*TASK DIRECTIONS*
Scan the lines below for the word "known". Copy each line you find it in.

*ENTRIES SHOWN*

───

Lemma concat_omap {A B C} (f : A -> option B) (g : B -> list C) (l : list A) :
  concat (map (fun a => match f a with Some b => g b | None => [] end) l) = concat (map g (omap f l)).
Proof. induction l as [|a l IH]; [done|]. cbn. destruct (f a); cbn; by rewrite IH. Qed.

Lemma stub_cids_kids n : n_loaded n = true -> stub_cids n = concat (map stub_cids (kids n)).
Proof.
  destruct n as [l es c h []]; [|done]. intros _. unfold kids. cbn [stub_cids n_left n_entries]. rewrite map_app, concat_app, concat_omap.
  by destruct l; cbn; rewrite ?app_nil_r.
Qed.

Section Kids.
Context `{Simdutf8Laws} `{Sha2Laws} `{!Stubs} `{!StubsLaws}.

Lemma cids_kids n : n_loaded n = true -> cids n = option_list (n_cid n) ++ concat (map cids (kids n)).
Proof.
  destruct n as [l es c h []]; [|done]. intros _. unfold kids. cbn [cids n_left n_entries n_cid]. rewrite map_app, concat_app, concat_omap.
  by destruct l; cbn; rewrite ?app_nil_r.
Qed.

Lemma shape_kids h n : n_loaded n = true -> shape h n <-> n_height n = h /\ 0 <= h /\ cid_ok h n /\
  Forall (fun e => height_for_key (e_key e) = h) (n_entries n) /\ Forall (fun m => shape (h - 1) m /\ is_empty_node m = false) (kids n).
Proof.
  intros Hl. rewrite shape_bare, bare_loaded by done. unfold kids. rewrite Forall_app.
  assert (Hes : Forall (entry_shape h) (n_entries n) <-> Forall (fun e => height_for_key (e_key e) = h) (n_entries n) /\
    Forall (fun m => shape (h - 1) m /\ is_empty_node m = false) (omap e_right (n_entries n))).
  { induction (n_entries n) as [|e es IH]; [cbn; by rewrite !Forall_nil|]. cbn [omap list_omap]. rewrite !Forall_cons, IH. unfold entry_shape.
    destruct (e_right e); cbn [shape_of]; rewrite ?Forall_cons; tauto. }
  rewrite Hes. unfold option_list. destruct (n_left n); cbn [option_rect shape_of]; rewrite ?Forall_cons, ?Forall_nil; tauto.
Qed.

Lemma kids_shape h n m : n_loaded n = true -> shape h n -> m ∈ kids n -> shape (h - 1) m /\ is_empty_node m = false.
Proof. intros Hl (_ & _ & _ & _ & Hk)%shape_kids Hm; [|done]. exact (proj1 (Forall_forall _ _) Hk m Hm). Qed.

Lemma kids_cut h n s : n_loaded n = true -> shape h n -> s ∈ cuts h (contents n) -> s <> [] -> exists m, m ∈ kids n /\ contents m = s.
Proof.
  intros Hl Hs Hin Hne. apply shape_to_bare in Hs; [|done]. unfold cuts in Hin. rewrite cut_levels_node in Hin by done. cbn [fst snd] in Hin.
  apply elem_of_cons in Hin as [->|Hin].
  - destruct (n_left n) as [m|] eqn:Hm; [|done]. exists m. split; [apply elem_of_kids; by left|done].
  - apply list_elem_of_fmap in Hin as ([x s'] & -> & Hin). apply list_elem_of_In, in_map_iff in Hin as (e & [= _ <-] & He%list_elem_of_In).
    cbn in *. destruct (e_right e) as [m|] eqn:Hm; [|done]. exists m. split; [apply elem_of_kids; right; by exists e|done].
Qed.

Lemma kids_in_cuts h n m : n_loaded n = true -> shape h n -> m ∈ kids n -> contents m ∈ cuts h (contents n) /\ contents m <> [].
Proof.
  intros Hl Hs Hm. destruct (kids_shape h n m Hl Hs Hm) as [Hsm Hem]. split; [|by eapply shape_nonempty].
  apply shape_to_bare in Hs; [|done]. unfold cuts. rewrite cut_levels_node by done. cbn [fst snd].
  apply elem_of_kids in Hm as [Hm|(e & He & Hm)]; [rewrite Hm; by left|]. right. apply list_elem_of_fmap.
  exists (kv e, contents_of (e_right e)). rewrite Hm. split; [done|]. rewrite list_elem_of_In. apply in_map_iff.
  exists e. rewrite Hm. split; [done|by apply list_elem_of_In].
Qed.

Lemma contents_kids n : n_loaded n = true -> contents n ≡ₚ map kv (n_entries n) ++ concat (map contents (kids n)).
Proof.
  intros Hl. rewrite contents_loaded by done. unfold kids. rewrite map_app, concat_app.
  assert (He : entries_contents (n_entries n) ≡ₚ map kv (n_entries n) ++ concat (map contents (omap e_right (n_entries n)))).
  { induction (n_entries n) as [|e es IH]; [done|]. rewrite entries_contents_cons, IH. cbn [map omap list_omap app].
    destruct (e_right e); cbn [contents_of opt_map map concat]; [solve_Permutation|done]. }
  rewrite He. unfold option_list. destruct (n_left n); cbn [contents_of opt_map option_rect map concat app]; [|done]. rewrite app_nil_r. solve_Permutation.
Qed.

Lemma ordered_nodup (l : kvs) : ordered l -> NoDup l.
Proof.
  unfold ordered. induction l as [|e l IH]; [constructor|]. cbn [fmap list_fmap]. intros Ho. inversion_clear Ho as [|? ? Ho' Hall].
  constructor; [|auto]. intros Hin. apply (bytes_lt_irrefl e.1). apply (proj1 (Forall_forall _ _) Hall). by apply list_elem_of_fmap_2.
Qed.

Lemma nodup_concat {A B} (f : A -> list B) (l : list A) a b x : NoDup (concat (map f l)) -> a ∈ l -> b ∈ l -> x ∈ f a -> x ∈ f b -> a = b.
Proof.
  induction l as [|c l IH]; [by intros _ ?%elem_of_nil|]. cbn [map concat]. intros (Hc & Hd & Hl)%NoDup_app.
  assert (Hout : forall d, d ∈ l -> x ∈ f d -> x ∈ concat (map f l)).
  { intros d Hin Hx. apply list_elem_of_In, in_concat. exists (f d). split; [by apply in_map, list_elem_of_In|by apply list_elem_of_In]. }
  intros [->|Ha]%elem_of_cons [->|Hb]%elem_of_cons Hxa Hxb; [done| | |by apply IH].
  - destruct (Hd x Hxa). by apply (Hout b).
  - destruct (Hd x Hxb). by apply (Hout a).
Qed.

(** The contents of the subtrees are apart. *)
Lemma kids_apart n m1 m2 x : n_loaded n = true -> ordered (contents n) -> m1 ∈ kids n -> m2 ∈ kids n ->
  x ∈ contents m1 -> x ∈ contents m2 -> m1 = m2.
Proof.
  intros Hl Ho%ordered_nodup. rewrite contents_kids in Ho by done. apply NoDup_app in Ho as (_ & _ & Ho). by eapply nodup_concat.
Qed.

Lemma kids_ordered h n m : n_loaded n = true -> shape h n -> ordered (contents n) -> m ∈ kids n -> ordered (contents m).
Proof.
  intros Hl Hs Ho Hm. apply shape_to_bare in Hs; [|done]. rewrite contents_loaded in Ho by done.
  apply elem_of_kids in Hm as [Hm|(e & He & Hm)]; [rewrite Hm in Ho; by eapply ordered_app_l|].
  apply ordered_app_r in Ho. apply list_elem_of_split in He as (a & b & Hab). rewrite Hab, entries_contents_app, entries_contents_cons, Hm in Ho.
  apply ordered_app_r in Ho. destruct (kv e) as [k v]. apply ordered_cons in Ho as [_ Ho]. by eapply ordered_app_l.
Qed.

Lemma elem_of_concat_map {A B} (f : A -> list B) (l : list A) x : x ∈ concat (map f l) <-> exists a, a ∈ l /\ x ∈ f a.
Proof.
  rewrite list_elem_of_In, in_concat. setoid_rewrite in_map_iff. setoid_rewrite list_elem_of_In. naive_solver.
Qed.
End Kids.

(** ** The pieces of a map as what stubs stand for *)

Section StubsOf.
Context `{Simdutf8Laws} `{Sha2Laws} (known : bytes -> Prop).
Hypothesis known_inj : collision_free known.

Definition piece_of (l0 : kvs) (c : Cid) : kvs :=
  default [] (snd <$> find (fun p => bool_decide (cid_of p.1 p.2 = c)) (map_pieces l0)).

(** [c] is the CID of a piece of the map of height [h]. *)
Definition piece_at (l0 : kvs) (h : Z) (c : Cid) : Prop := map_part l0 h (piece_of l0 c) /\ cid_of h (piece_of l0 c) = c.

(** Stubs are pieces of [l0] that satisfy [P]. *)
Definition stubs_of (l0 : kvs) (P : Z -> kvs -> Prop) : Stubs := {|
  stub_contents := piece_of l0;
  stub_shape h c := piece_at l0 h c /\ P h (piece_of l0 c)
|}.

Definition closed (P : Z -> kvs -> Prop) : Prop := forall h s s', P h s -> s' ∈ cuts h s -> s' <> [] -> P (h - 1) s'.

Lemma piece_of_cid l0 h s : map_ok known l0 -> map_part l0 h s -> piece_of l0 (cid_of h s) = s.
Proof.
  intros Hok Hm. unfold piece_of. destruct (find _ (map_pieces l0)) as [[h' s']|] eqn:Hf; cbn.
  - apply find_some in Hf as [Hin%list_elem_of_In Hc]. cbn [fst snd] in Hc. apply bool_decide_eq_true in Hc. apply map_pieces_part in Hin.
    by destruct (map_part_inj known known_inj l0 l0 h' h s' s).
  - exfalso. apply map_pieces_part, list_elem_of_In in Hm. apply (find_none _ _ Hf) in Hm. cbn in Hm. by apply bool_decide_eq_false in Hm.
Qed.

Lemma piece_at_cid l0 h s : map_ok known l0 -> map_part l0 h s -> piece_at l0 h (cid_of h s).
Proof. intros Hok Hm. unfold piece_at. by rewrite piece_of_cid. Qed.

───

*TASK OUTPUT*
Context `{Simdutf8Laws} `{Sha2Laws} (known : bytes -> Prop).
Hypothesis known_inj : collision_free known.
Lemma piece_of_cid l0 h s : map_ok known l0 -> map_part l0 h s -> piece_of l0 (cid_of h s) = s.
    by destruct (map_part_inj known known_inj l0 l0 h' h s' s).
Lemma piece_at_cid l0 h s : map_ok known l0 -> map_part l0 h s -> piece_at l0 h (cid_of h s).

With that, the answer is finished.